ONU:Brasil não traduz comércio exterior em ganho social

O Brasil subiu no ranking das Nações Unidas que mede a capacidade dos países em transformar seus ganhos com o comércio exterior em desenvolvimento econômico e social. Mas a ONU alerta que o País, que é superado até pela Bolívia e Colômbia na classificação, ainda não conseguiu traduzir plenamente os ganhos das exportações à toda a sociedade e deveria estar em uma situação bem melhor diante do potencial que possui.
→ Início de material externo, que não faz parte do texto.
(** X15: [updateEntity] fails, and changes nothing, when the branch has
    no entity of that name. Otherwise it succeeds: the entity keeps its
    row, which takes the given type, status (active when none is given)
    and reason; its observations are replaced by the given ones, all of
    them, blank or not, numbered from 0 in the order given; the
    observations of the other entities and the names and branches of all
    the entities are as before. *)
Theorem updateEntity_replaces_observations (now : Z) (entity : Entity)
    (branchName : option jsstring) (db : DB) :
  exists db0 branchId,
    getBranchId now branchName db = (db0, Ok branchId)
    /\ match find_entity (name entity) branchId db with
       | None =>
           updateEntity now entity branchName db
           = (db0, Err (EntityNotFound (name entity)
                          (branch_or_main branchName)))
       | Some e =>
           exists db' updated e',
             updateEntity now entity branchName db = (db', Ok updated)
             /\ name updated = name entity
             /\ observations updated = observations entity
             /\ find_entity (name entity) branchId db' = Some e'
             /\ entity_key e' = entity_key e
             /\ ent_entity_type e' = entityType entity
             /\ ent_status e'
                = match status entity with Some s => s | None => active end
             /\ map entity_key (entities db') = map entity_key (entities db)
             /\ map observation_key (observations_table db')
                = map observation_key
                    (List.filter
                       (fun o => negb (obs_entity_id o =? ent_id e))
                       (observations_table db))
                  ++ map (fun '(i, o) => (ent_id e, o, o, i))
                         (indexed_from 0 (observations entity))
       end.
Proof.
  destruct (getBranchId_tables now branchName db)
    as (db0 & br & Hg & Hbr & He0 & Ho0 & _ & _ & _ & _).
  exists db0, (br_id br). split; [exact Hg|].
  assert (Hfind : find_entity (name entity) (br_id br) db0
                  = find_entity (name entity) (br_id br) db)
    by (unfold find_entity; now rewrite He0).
  destruct (find_entity (name entity) (br_id br) db) as [e|] eqn:Ee;
    unfold updateEntity; unfold bind at 1; rewrite Hg;
    unfold bind at 1; unfold query at 1; rewrite Hfind;
    [|reflexivity].
  set (st := match status entity with Some s => s | None => active end).
  set (reason := match statusReason entity with
                 | Some r => if truthy r then Some r else None
                 | None => None
                 end).
  clear Ee. rename Hfind into Ee.
  destruct (find_entity_updated now (name entity) (entityType entity)
              (br_id br) st reason db0 e Ee)
    as (e' & Hf' & Hk' & Ht' & Hs' & _ & _).
  pose proof (update_entity_row_keys now (ent_id e) (entityType entity) st
                reason db0) as Hkeys.
  unfold bind at 1.
  destruct (update_entity_row now (ent_id e) (entityType entity) st reason db0)
    as [db1 r1] eqn:E1.
  assert (Hr1 : r1 = Ok tt /\ observations_table db1 = observations_table db0
                /\ memory_branches db1 = memory_branches db0).
  { unfold update_entity_row in E1. injection E1 as <- <-. repeat split. }
  destruct Hr1 as (-> & Ho1 & Hm1). cbn [fst] in Hf', Hkeys.
  unfold bind at 1. unfold delete_observations_of at 1.
  set (db2 := with_observations db1 _ _).
  assert (Hid2 : is_some (find_entity_by_id (ent_id e) db2) = true).
  { unfold find_entity_by_id. subst db2. cbn [entities with_observations].
    rewrite (find_by_id_same_keys _ _ _ Hkeys).
    exact (find_entity_id _ _ _ _ Ee). }
  destruct (insert_observations_loop now (ent_id e) (observations entity) 0
              db2 Hid2) as (db3 & Hl3 & Ho3 & He3 & Hrest3).
  unfold bind at 1. rewrite Hl3.
  unfold bind at 1. unfold delete_cross_references_of at 1.
  set (db4 := with_cross_references db3 _ _).
  assert (Hcross : exists db5,
             (match crossRefs entity with
              | [] => ret tt
              | _ :: _ =>
                  branchName0 <- getBranchName (br_id br) ;;
                  for_fold (crossRefs entity) tt
                    (fun (_ : unit) crossRef =>
                       try_catch
                         (createCrossReference now (name entity)
                            (memoryBranch crossRef) (entityNames crossRef)
                            (Some branchName0))
                         (fun _ => ret tt))
              end) db4 = (db5, Ok tt)
             /\ same_entities_and_observations db4 db5).
  { destruct (crossRefs entity) as [|c cs] eqn:Ec.
    - exists db4. split; [reflexivity|split; reflexivity].
    - unfold bind at 1. unfold getBranchName. unfold bind at 1.
      unfold query at 1.
      assert (Hb4 : is_some (find_branch_by_id (br_id br) db4) = true).
      { injection Hrest3 as Hm3 _ _ _.
        unfold find_branch_by_id. subst db4 db2.
        cbn [memory_branches with_cross_references]. rewrite Hm3.
        cbn [memory_branches with_observations]. rewrite Hm1.
        exact (find_branch_by_name_id _ _ _ Hbr). }
      destruct (find_branch_by_id (br_id br) db4) as [b|]; [|discriminate Hb4].
      unfold ret at 1. apply crossRefs_loop. }
  destruct Hcross as (db5 & Hl5 & He5 & Ho5).
  unfold bind at 1.
  match goal with
  | |- context [match ?m db4 with _ => _ end] =>
      replace (m db4) with (db5, Ok tt)
  end.
  2:{ symmetry. destruct (crossRefs entity); exact Hl5. }
  unfold bind at 1. unfold query at 1. unfold ret at 1.
  eexists. eexists. exists e'. split; [reflexivity|].
  cbn [name observations].
  assert (Hent5 : entities db5 = entities db1).
  { rewrite He5. subst db4. cbn [entities with_cross_references].
    rewrite He3. reflexivity. }
  split; [reflexivity|]. split; [reflexivity|].
  split; [unfold find_entity in *; rewrite Hent5; exact Hf'|].
  split; [exact Hk'|]. split; [exact Ht'|]. split; [exact Hs'|].
  split; [rewrite Hent5, Hkeys, He0; reflexivity|].
  rewrite Ho5. subst db4. cbn [observations_table with_cross_references].
  rewrite Ho3. subst db2. cbn [observations_table with_observations].
  rewrite Ho1, Ho0. reflexivity.
Qed.

(** ** Looking an entity up by its name *)

Lemma split_char_from_length (sep : N) (cur s : jsstring) :
  length (split_char_from sep cur s) = S (count_occ N.eq_dec s sep).
Proof.
  revert cur. induction s as [|c s IH]; intros cur; [reflexivity|].
  cbn [split_char_from count_occ].
  destruct (N.eqb_spec c sep) as [->|Hne].
  - destruct (N.eq_dec sep sep) as [_|Hn]; [|now destruct Hn].
    cbn [length]. now rewrite IH.
  - destruct (N.eq_dec c sep) as [He|_]; [now destruct Hne|]. apply IH.
Qed.

Lemma split_char_from_app (sep : N) (cur p s : jsstring) :
  ~ In sep p ->
  split_char_from sep cur (p ++ s) = split_char_from sep (rev p ++ cur) s.
Proof.
  revert cur. induction p as [|c p IH]; intros cur Hp; [reflexivity|].
  cbn [app split_char_from].
  destruct (N.eqb_spec c sep) as [->|Hne]; [destruct Hp; now left|].
  rewrite IH by (intros H; apply Hp; now right).
  cbn [rev]. now rewrite <- app_assoc.
Qed.

Lemma split_char_from_join (sep : N) (l : list jsstring) :
  l <> [] -> List.Forall (fun c => ~ In sep c) l ->
  split_char_from sep [] (join [sep] l) = l.
Proof.
  induction l as [|p l IH]; intros Hne Hall; [now destruct Hne|].
  inversion Hall as [|? ? Hp Hl]; subst.
  destruct l as [|q l].
  - cbn [join]. rewrite <- (app_nil_r p) at 1.
    rewrite split_char_from_app by exact Hp.
    cbn [split_char_from]. now rewrite app_nil_r, rev_involutive.
  - change (join [sep] (p :: q :: l))
      with (p ++ [sep] ++ join [sep] (q :: l)).
    rewrite split_char_from_app by exact Hp.
    cbn [app split_char_from]. rewrite N.eqb_refl.
    rewrite app_nil_r, rev_involutive. f_equal.
    apply IH; [discriminate|exact Hl].
Qed.

Lemma count_occ_join (sep : N) (l : list jsstring) :
  l <> [] ->
  S (count_occ N.eq_dec (join [sep] l) sep)
  = (length l + count_occ N.eq_dec (concat l) sep)%nat.
Proof.
  induction l as [|p l IH]; intros Hne; [now destruct Hne|].
  destruct l as [|q l].
  - cbn [join concat length]. now rewrite app_nil_r.
  - change (join [sep] (p :: q :: l))
      with (p ++ [sep] ++ join [sep] (q :: l)).
    change (concat (p :: q :: l)) with (p ++ concat (q :: l)).
    rewrite !count_occ_app. cbn [count_occ].
    destruct (N.eq_dec sep sep) as [_|Hn]; [|now destruct Hn].
    specialize (IH ltac:(discriminate)). cbn [length] in *. lia.
Qed.

Lemma join_empty (sep : N) (l : list jsstring) :
  join [sep] l = [] -> l = [] \/ l = [[]].
Proof.
  destruct l as [|p [|q l]]; [now left| |].
  - cbn [join]. intros ->. now right.
  - change (join [sep] (p :: q :: l))
      with (p ++ [sep] ++ join [sep] (q :: l)).
    intros H. apply app_eq_nil in H as [_ H]. discriminate H.
Qed.

Lemma filter_find_head {A : Type} (f : A -> bool) (l : list A) :
  match find f l with
  | Some x => exists r, List.filter f l = x :: r
  | None => List.filter f l = []
  end.
Proof.
  induction l as [|x l IH]; [reflexivity|]. cbn [find List.filter].
  destruct (f x); [eexists; reflexivity|exact IH].
Qed.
As Nações Unidas esperam que o País possa identificar os obstáculos para participar de uma maneira mais eficiente do comércio mundial e que essa participação gere crescimento econômico, empregos e melhorias sociais."A posição do Brasil ainda surpreende. O País teve bons resultados em seu comércio, mas não apresenta o mesmo desempenho nos setores sociais, criação de emprego e ambientais", afirmou o secretário-geral da Conferência da ONU para o Comércio e Desenvolvimento (Unctad), Supachai Panitchpakdi, visivelmente decepcionado com o desempenho do País. Pelo ranking, o Brasil subiu da 60ª posição em 2005 para a 54ª no ano passado, entre 123 países avaliados. "O Brasil deveria estar bem melhor", alertou.A liderança do ranking é dos Estados Unidos, seguidos pela Alemanha, Dinamarca e Reino Unido. Segundo Supachai, os países mais bem colocados são os que tem políticas mais coerentes entre a área social, comercial e econômica. Entre os países em desenvolvimento, o melhor é Cingapura, em quinto lugar. "Esses países sabem tirar vantagens do comércio para elevar seu nível de vida", afirmou o relatório. A avaliação das políticas comerciais serve para orientar os governos sobre como montar estratégias de desenvolvimento a partir de seus ganhos com exportações.A China, que já aparece em alguns meses como maior exportador do mundo, ocupa apenas a 25ª posição no ranking da ONU, já que ainda não conseguiu traduzir todos os ganhos em melhorias sociais para sua população. Mesmo assim, continua subindo progressivamente no ranking. Já o Brasil está entre os 24 maiores exportadores do mundo e representa 1,66% do comércio mundial de bens e serviços. Mas no ranking empata com a Argentina e é superado por Bolívia, Albânia e Colômbia.